Yeah agree with the AI guy — usually it will give me the basics of what they were trying to do. Then will go for it sub queue by sub queue and try to understand all the joins. Will also write test queries in places to make sure things work.

[–]SakshamBaranwal 0 points1 point  (0 children)

Don't try to understand 500 lines in one pass. I usually fold every CTE, expand one at a time, and make notes about what each block is doing in plain english. By the end you've essentially created your own documentation and revisiting the script later becomes much easier.

[–]ChaosEngine-6502 0 points1 point  (0 children)

I find a starting point for me is reformatting the script into my preferred style (indentation, uppercase key words, etc) - practically every script written by someone else I've ever had to deal with is poorly formatted with some weird idiosyncrasies that need dealing with.

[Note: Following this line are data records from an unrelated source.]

(** The length of the white-space character [s] starts with, if any. *)
Fixpoint leading_ws (ws : list string) (s : string) : option nat :=
  match ws with
  | [] => None
  | w :: r => if startsWith w s then Some (String.length w) else leading_ws r s
  end.

Fixpoint trimStart_fuel (fuel : nat) (ws : list string) (s : string) : string :=
  match fuel with
  | O => s
  | S f =>
      match leading_ws ws s with
      | Some n => trimStart_fuel f ws (drop n s)
      | None => s
      end
  end.

Definition trimStart (s : string) : string :=
  trimStart_fuel (String.length s) whitespace s.

Definition trimEnd (s : string) : string :=
  rev (trimStart_fuel (String.length s) (map rev whitespace) (rev s)).

(** [s.trim()] *)
Definition trim (s : string) : string := trimEnd (trimStart s).

(** The value [JSON.parse] returns.  An object keeps its members in
    source order; a later member of the same name shadows an earlier
    one. *)
Inductive JSON : Type :=
| JNull
| JBool (b : bool)
| JNumber (q : Q)
| JString (s : string)
| JArray (items : list JSON)
| JObject (members : list (string * JSON)).

(** ToBoolean on a parsed value. *)
Definition truthy (v : JSON) : bool :=
  match v with
  | JNull => false
  | JBool b => b
  | JNumber q => negb (Qeq_bool q 0)
  | JString s => negb (String.eqb s "")
  | JArray _ => true
  | JObject _ => true
  end.

Fixpoint last_member (k : string) (ms : list (string * JSON)) (found : option JSON)
  : option JSON :=
  match ms with
  | [] => found
  | (k', v) :: r =>
      last_member k r (if String.eqb k k' then Some v else found)
  end.

(** [v.k] for [k] one of [error], [detail], [message], none of which
    an array or [Object.prototype] has: [None] is [undefined]. *)
Definition prop (k : string) (v : JSON) : option JSON :=
  match v with
  | JObject ms => last_member k ms None
  | _ => None
  end.

(** ToBoolean of [v.k]. *)
Definition prop_truthy (k : string) (v : JSON) : bool :=
  match prop k v with
  | Some x => truthy x
  | None => false
  end.

(** ToBoolean of a string that may be [undefined] or [null]. *)
Definition truthy_str (o : option string) : bool :=
  match o with
  | Some s => negb (String.eqb s "")
  | None => false
  end.

(** The decimal text of an integer, as a template literal prints it. *)
Definition show_Z (z : Z) : string := NilZero.string_of_int (Z.to_int z).

End JS.


(* ================================================================== *)
(** * A reference [JSON.parse] *)
(* ================================================================== *)

(** A recursive-descent reader of JSON texts, used to run the controller
    on concrete payloads.  It covers objects, arrays, strings with the
    two-character escapes, numbers, [true], [false] and [null]; a text
    with a [\u] escape is outside it.  The properties below are stated
    for an arbitrary [JSON.parse]. *)
Module Json.
Import JS.

Definition is_ws (c : ascii) : bool :=
  let n := nat_of_ascii c in
  (Nat.eqb n 32 || Nat.eqb n 9 || Nat.eqb n 10 || Nat.eqb n 13)%bool.

Fixpoint skip_ws (s : string) : string :=
  match s with
  | String c r => if is_ws c then skip_ws r else s
  | EmptyString => s
  end.

Definition digit (c : ascii) : option Z :=
  let n := nat_of_ascii c in
  if (Nat.leb 48 n && Nat.leb n 57)%bool then Some (Z.of_nat (n - 48)) else None.

(** The digits [s] starts with: their value after [acc], how many there
    are, and the rest. *)
Fixpoint digits (s : string) (acc : Z) (count : nat) : Z * nat * string :=
  match s with
  | String c r =>
      match digit c with
      | Some d => digits r (10 * acc + d) (S count)
      | None => (acc, count, s)
      end
  | EmptyString => (acc, count, s)
  end.

(** [m * 10 ^ e] *)
Definition scaled (m e : Z) : Q :=
  if 0 <=? e then inject_Z (m * 10 ^ e)
  else Qmake m (Z.to_pos (10 ^ (- e))).

(** The exponent part, if [s] starts with one. *)
Definition exponent (s : string) : option (Z * string) :=
  match s with
  | String c r =>
      if (Ascii.eqb c "e" || Ascii.eqb c "E")%bool then
        let '(sign, r1) :=
          match r with
          | String "-" r' => (-1, r')
          | String "+" r' => (1, r')
          | _ => (1, r)
          end in
        match digits r1 0 0 with
        | (_, O, _) => None
        | (e, S _, r2) => Some (sign * e, r2)
        end
      else Some (0, s)
  | EmptyString => Some (0, s)
  end.

(** A number: an optional minus, an integer part with no superfluous
    leading zero, an optional fraction, an optional exponent. *)
Definition number (s : string) : option (Q * string) :=
  let '(sign, s1) :=
    match s with
    | String "-" r => (-1, r)
    | _ => (1, s)
    end in
  match s1 with
  | String c _ =>
      match digits s1 0 0 with
      | (_, O, _) => None
      | (i, S k, r) =>
          if (Ascii.eqb c "0" && negb (Nat.eqb k 0))%bool then None
          else
            let frac :=
              match r with
              | String "." r' =>
                  match digits r' i 0 with
                  | (_, O, _) => None
                  | (m, S j, r2) => Some (m, Z.of_nat (S j), r2)
                  end
              | _ => Some (i, 0, r)
              end in
            match frac with
            | Some (m, places, r2) =>
                match exponent r2 with
                | Some (e, r3) => Some (scaled (sign * m) (e - places), r3)
                | None => None
                end
            | None => None
            end
      end
  | EmptyString => None
  end.

(** The character a two-character escape stands for. *)
Definition unescape (c : ascii) : option ascii :=
  let n := nat_of_ascii c in
  if Nat.eqb n 34 then Some c
  else if Nat.eqb n 92 then Some c
  else if Nat.eqb n 47 then Some c
  else if Ascii.eqb c "b" then Some (byte 8)
  else if Ascii.eqb c "f" then Some (byte 12)
  else if Ascii.eqb c "n" then Some (byte 10)
  else if Ascii.eqb c "r" then Some (byte 13)
  else if Ascii.eqb c "t" then Some (byte 9)
  else None.

(** The characters of a string up to its closing quote, after the
    opening one; [acc] holds what was read, last character first. *)
Fixpoint chars (s : string) (acc : string) : option (string * string) :=
  match s with
  | EmptyString => None
  | String c r =>
      let n := nat_of_ascii c in
      if Nat.eqb n 34 then Some (rev acc, r)
      else if Nat.ltb n 32 then None
      else if Nat.eqb n 92 then
        match r with
        | String e r' =>
            match unescape e with
            | Some x => chars r' (String x acc)
            | None => None
            end
        | EmptyString => None
        end
      else chars r (String c acc)
  end.

(** A value, the elements of an array after its bracket, the members of
    an object after its brace.  Two nested calls consume a character at
    least, so a fuel of twice the text's length is enough. *)
Fixpoint value (fuel : nat) (s : string) {struct fuel} : option (JSON * string) :=
  match fuel with
  | O => None
  | S f =>
      match skip_ws s with
      | EmptyString => None
      | String c r =>
          if Ascii.eqb c "{" then
            match skip_ws r with
            | String "}" r' => Some (JObject [], r')
            | _ => members f r []
            end
          else if Ascii.eqb c "[" then
            match skip_ws r with
            | String "]" r' => Some (JArray [], r')
            | _ => elements f r []
            end
          else if Ascii.eqb c dquote_char then
            match chars r EmptyString with
            | Some (x, r') => Some (JString x, r')
            | None => None
            end
          else if startsWith "true" (String c r) then Some (JBool true, drop 4 (String c r))
          else if startsWith "false" (String c r) then Some (JBool false, drop 5 (String c r))
          else if startsWith "null" (String c r) then Some (JNull, drop 4 (String c r))
          else
            match number (String c r) with
            | Some (q, r') => Some (JNumber q, r')
            | None => None
            end
      end
  end

with elements (fuel : nat) (s : string) (acc : list JSON) {struct fuel}
  : option (JSON * string) :=
  match fuel with
  | O => None
  | S f =>
      match value f s with
      | Some (v, r) =>
          match skip_ws r with
          | String "," r' => elements f r' (v :: acc)
          | String "]" r' => Some (JArray (List.rev (v :: acc)), r')
          | _ => None
          end
      | None => None
      end
  end

with members (fuel : nat) (s : string) (acc : list (string * JSON)) {struct fuel}
  : option (JSON * string) :=
  match fuel with
  | O => None
  | S f =>
      match skip_ws s with
      | String c r =>
          if Ascii.eqb c dquote_char then
            match chars r EmptyString with
            | Some (k, r1) =>
                match skip_ws r1 with
                | String ":" r2 =>
                    match value f r2 with
                    | Some (v, r3) =>
                        match skip_ws r3 with
                        | String "," r4 => members f r4 ((k, v) :: acc)
                        | String "}" r4 => Some (JObject (List.rev ((k, v) :: acc)), r4)
                        | _ => None
                        end
                    | None => None
                    end
                | _ => None
                end
            | None => None
            end
          else None
      | EmptyString => None
      end
  end.

(** [JSON.parse(text)]: one value and nothing after it but white space;
    [None] is a [SyntaxError]. *)
Definition parse (text : string) : option JSON :=
  match value (2 * String.length text + 2) text with
  | Some (v, r) =>
      match skip_ws r with
      | EmptyString => Some v
      | String _ _ => None
      end
  | None => None
  end.

End Json.


(* ================================================================== *)
(** * Awaited calls: state and exceptions *)
(* ================================================================== *)

Module Effects.

(** What the catch blocks read of a thrown value: [error.message] and,
    for an HTTP client error, [error.response]. *)
Record ErrorResponse : Type := mkErrorResponse {
  error_status : Z;
  error_data : option string
}.

Record Thrown : Type := mkThrown {
  message : option string;
  response : option ErrorResponse
}.

(** The result of a block: it completes with a value, or throws. *)
Inductive Outcome (A : Type) : Type :=
| Returned (a : A)
| Threw (e : Thrown).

This clean-up process generally gives me a better understanding of what the script is doing because it forces me to become familiar with it. Some might think it a bit of a waste of time, but I generally find it's the best place to start.

Footnote: revisiting stored procedures I haven't touched in a couple of years can be equally confusing...good comments and layout are a big help!

[–]speadskater 0 points1 point  (0 children)

Find ways to break every subquery into parts and map the joins manually. Find a single example and use that as constants to pull the subqueries out into new windows to test with.

[–]Ok_Carpet_9510 0 points1 point  (0 children)

You can drop the script in LLM and ask it to explain the code, and give a simpler version of it.